Among the 1,500 jobs surveyed, 49 percent  explicitly required spoken Cantonese, 51 percent required written Chinese and 26 percent required spoken Putonghua, according to the survey conducted by Hong Kong Unison Ltd., a non-governmental organization focusing on serving ethnic minority residents and their families in the city.

Only one out of the 1,500 job postings explicitly mentioned that speaking Cantonese is not a requirement for the position, the group said.

"Those who do not have Chinese language proficiency have lesser opportunities in the local job market," it said.

The research surveyed 1,500 internet job postings in April 2014 and December 2015 from 16 Hong Kong-based internet job search databases.

The jobs that required spoken Cantonese and those requiring written Chinese largely overlap.

About 43.1 percent of the job ads required both spoken Cantonese and written Chinese while less than 0.5 percent indicated either spoken Cantonese or written Chinese is not required or preferred.

Most of the jobs that did not explicitly state Chinese language requirements still expected job seekers to have command of the Chinese language.

Among the 82 telephone calls the group made to clarify Chinese language requirements, 66 percent required job applicants to know spoken Cantonese while only 12 percent explained that they did not require Cantonese skills.

Similarly, 67 percent of employers that did not state their Chinese writing requirements clarified that they indeed required the skill and only 10 percent said that they did not require Chinese writing skills.

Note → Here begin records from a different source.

(* ===== verification/RandGenerator.v ===== *)
(** src/src/base/rand_generator.{h,cpp}: the Lehmer generator that draws initial
    sequence numbers and ephemeral ports. *)

From stdpp Require Import base numbers.
From S2P Require Import Prelude.

Open Scope Z_scope.
Open Scope outcome_scope.

Record RandGenerator : Type := mkRandGenerator {
  rg_seed_ : Z;
  rg_rand_ : Z
}.

Definition RandGenerator_new (seed : Z) : RandGenerator := mkRandGenerator seed seed.

(** [rand()], in 32-bit unsigned arithmetic. *)
Definition RandGenerator_rand (g : RandGenerator) : Z * RandGenerator :=
  let low := u32 (Z.land (rg_rand_ g) 0x7fff * 48271) in
  let high := u32 (Z.shiftr (rg_rand_ g) 15 * 48271) in
  let x := u32 (u32 (low + u32 (Z.shiftl (Z.land high 0xffff) 15)) + Z.shiftr high 16) in
  let r := u32 (Z.land x 0x7fffffff + Z.shiftr x 31) in
  (r, mkRandGenerator (rg_seed_ g) r).

(** [rand(lower, upper)]; [% 0] is undefined. *)
Definition RandGenerator_rand_between (bld : build) (g : RandGenerator) (lower upper : Z)
  : outcome (Z * RandGenerator) :=
  DCHECK bld (lower <? upper) ;;;
  let '(r, g') := RandGenerator_rand g in
  let m := u32 (upper - lower) in
  if m =? 0 then Undef else Ret (u32 (lower + r mod m), g').

Definition RandGenerator_rand_upper (bld : build) (g : RandGenerator) (upper : Z) :=
  RandGenerator_rand_between bld g 0 upper.

(** ** The generator is x -> 48271 x mod (2^31 - 1) *)
Definition lehmer_p : Z := 2147483647.

Definition rg_wf (g : RandGenerator) : Prop := 0 < rg_rand_ g < lehmer_p.

(** The 31-bit fold: congruent modulo 2^31 - 1. *)
Lemma rand_fold x : 0 <= x < 4294967296 ->
  Z.land x 0x7fffffff + Z.shiftr x 31 = x mod 2147483648 + x / 2147483648.
Proof.
  intros. change 0x7fffffff with (Z.ones 31).
  rewrite Z.land_ones, Z.shiftr_div_pow2 by lia. done.
Qed.

Lemma rand_mod_eq a b p : 0 <= a < p -> (exists q, b = a + q * p) -> a = b mod p.
Proof.
  intros Ha [q ->]. rewrite Z.mod_add by lia. symmetry. by apply Z.mod_small.
Qed.

(** A product of two numbers below the prime 2^31 - 1 is not divisible by it;
    the multiplier is inverted by 1899818559. *)
Lemma lehmer_nonzero r : 0 < r < lehmer_p -> (48271 * r) mod lehmer_p <> 0.
Proof.
  unfold lehmer_p. intros Hr H0.
  assert ((1899818559 * (48271 * r)) mod 2147483647 = 0) as H1.
  { rewrite Z.mul_mod, H0, Z.mul_0_r by lia. done. }
  replace (1899818559 * (48271 * r)) with (r + r * 42704 * 2147483647) in H1.
  - rewrite Z.mod_add, Z.mod_small in H1 by lia. lia.
  - lia.
Qed.

Lemma RandGenerator_rand_lehmer g :
  rg_wf g ->
  (RandGenerator_rand g).1 = (48271 * rg_rand_ g) mod lehmer_p /\
  (RandGenerator_rand g).2 = mkRandGenerator (rg_seed_ g) (RandGenerator_rand g).1.
Proof.
  intros Hr. split; [|done]. unfold rg_wf in Hr.
  pose proof (lehmer_nonzero _ Hr) as Hnz. unfold lehmer_p in *.
  unfold RandGenerator_rand; cbn [fst].
  set (r := rg_rand_ g) in *. clearbody r.
  change 0x7fff with (Z.ones 15). change 0xffff with (Z.ones 16).
  rewrite !Z.land_ones, (Z.shiftr_div_pow2 r 15), (Z.shiftl_mul_pow2 _ 15) by lia.
  change (2 ^ 15) with 32768. change (2 ^ 16) with 65536.
  pose proof (Z.div_mod r 32768 ltac:(lia)). pose proof (Z.mod_pos_bound r 32768 ltac:(lia)).
  set (rh := r / 32768) in *. set (rl := r mod 32768) in *.
  assert (0 <= rh < 65536) by lia. clearbody rh rl.
  rewrite (u32_small (rl * 48271)), (u32_small (rh * 48271)) by word.
  rewrite (Z.shiftr_div_pow2 (rh * 48271) 16) by lia. change (2 ^ 16) with 65536.
  pose proof (Z.div_mod (rh * 48271) 65536 ltac:(lia)).
  pose proof (Z.mod_pos_bound (rh * 48271) 65536 ltac:(lia)).
  set (hh := rh * 48271 / 65536) in *. set (hl := rh * 48271 mod 65536) in *.
  assert (0 <= hh < 48271) by lia. clearbody hh hl.
  rewrite (u32_small (hl * 32768)), (u32_small (_ + hl * 32768)) by word.
  set (x := rl * 48271 + hl * 32768 + hh) in *.
  rewrite (u32_small x) by (subst x; word).
  rewrite rand_fold by (subst x; lia).
  pose proof (Z.div_mod x 2147483648 ltac:(lia)).
  pose proof (Z.mod_pos_bound x 2147483648 ltac:(lia)).
  set (xh := x / 2147483648) in *. set (xl := x mod 2147483648) in *.
  assert (0 <= xh <= 1) by (subst x; lia). clearbody xh xl.
  rewrite u32_small by word.
  assert (48271 * r = xl + xh + (xh + hh) * 2147483647) as E by (subst x; lia).
  apply rand_mod_eq; [|by exists (xh + hh)].
  rewrite E, Z.mod_add in Hnz by lia.
  assert (xl + xh <> 2147483647) by (intros E'; by rewrite E' in Hnz).
  subst x. lia.
Qed.

#[global] Arguments RandGenerator_rand : simpl never.

Lemma RandGenerator_rand_wf g : rg_wf g -> rg_wf (RandGenerator_rand g).2.
Proof.
  intros H. destruct (RandGenerator_rand_lehmer g H) as [E1 E2].
  unfold rg_wf. rewrite E2; cbn [rg_rand_]. rewrite E1.
  pose proof (lehmer_nonzero _ H).
  pose proof (Z.mod_pos_bound (48271 * rg_rand_ g) lehmer_p ltac:(done)). lia.
Qed.

(** The state after [n] draws. *)
Fixpoint rand_iter (n : nat) (g : RandGenerator) : RandGenerator :=
  match n with O => g | S n => rand_iter n (RandGenerator_rand g).2 end.

(** C28. The optimised 32-bit step computes the Park-Miller generator exactly:
    from any seed in (0, 2^31-1) the state after n draws is
    48271^n * seed mod (2^31-1), and it never becomes 0. *)
Theorem RandGenerator_is_lehmer (n : nat) (seed : Z) :
  0 < seed < lehmer_p ->
  rg_rand_ (rand_iter n (RandGenerator_new seed))
    = (48271 ^ Z.of_nat n * seed) mod lehmer_p /\
  0 < rg_rand_ (rand_iter n (RandGenerator_new seed)) < lehmer_p.
Proof.
  intros Hs. cut (forall g, rg_wf g ->
    rg_rand_ (rand_iter n g) = (48271 ^ Z.of_nat n * rg_rand_ g) mod lehmer_p /\
    rg_wf (rand_iter n g)).
  { intros H. apply (H (RandGenerator_new seed)). exact Hs. }
  clear. induction n as [|n IH]; intros g Hg; cbn [rand_iter].
  - split; [|done]. rewrite Z.pow_0_r, Z.mul_1_l, Z.mod_small; [done|].
    unfold rg_wf in Hg; lia.
  - destruct (IH (RandGenerator_rand g).2 (RandGenerator_rand_wf g Hg)) as [E Hw].
    split; [|done]. rewrite E. destruct (RandGenerator_rand_lehmer g Hg) as [E1 E2].
    rewrite E2; cbn [rg_rand_]. rewrite E1, Nat2Z.inj_succ, Z.pow_succ_r by lia.
    rewrite Z.mul_mod_idemp_r by done. f_equal. ring.
Qed.

Lemma RandGenerator_is_lehmer_witness :
  rg_rand_ (rand_iter 3 (RandGenerator_new 19260817))
    = (48271 ^ Z.of_nat 3 * 19260817) mod lehmer_p /\
  0 < rg_rand_ (rand_iter 3 (RandGenerator_new 19260817)) < lehmer_p.
Proof. apply (RandGenerator_is_lehmer 3 19260817). unfold lehmer_p. lia. Defined.

(** A draw from [lower, upper). *)
Lemma RandGenerator_rand_between_spec bld g lower upper :
  0 <= lower < upper -> upper <= 4294967296 -> upper - lower < 4294967296 ->
  exists v, RandGenerator_rand_between bld g lower upper = Ret (v, (RandGenerator_rand g).2)
    /\ lower <= v < upper.
Proof.
  intros Hl Hu Hd. unfold RandGenerator_rand_between.
  rewrite DCHECK_ok by (apply Z.ltb_lt; lia). cbn [obind].
  destruct (RandGenerator_rand g) as [r g'] eqn:E. unwrap.
  destruct (Z.eqb_spec (upper - lower) 0); [lia|].
  pose proof (Z.mod_pos_bound r (upper - lower) ltac:(lia)).
  unwrap. eexists; split; [done|]. lia.
Qed.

Also, many job ads are inaccessible to job seekers who cannot read Chinese.

About 16 percent were written in Chinese only while 22 percent were partially bilingual but had essential information written in Chinese only.

When combined, 39 percent of the job ads surveyed was inaccessible to non-Chinese reading job seekers.

Job seekers who do not know Chinese only has 19 percent of all advertised jobs available to them, the survey showed. 

The ability to speak other languages may not offset the disadvantage of not knowing Chinese.

Among the 1,500 job ads surveyed, less than 2 percent listed a preference or requirement for a language other than English or Chinese.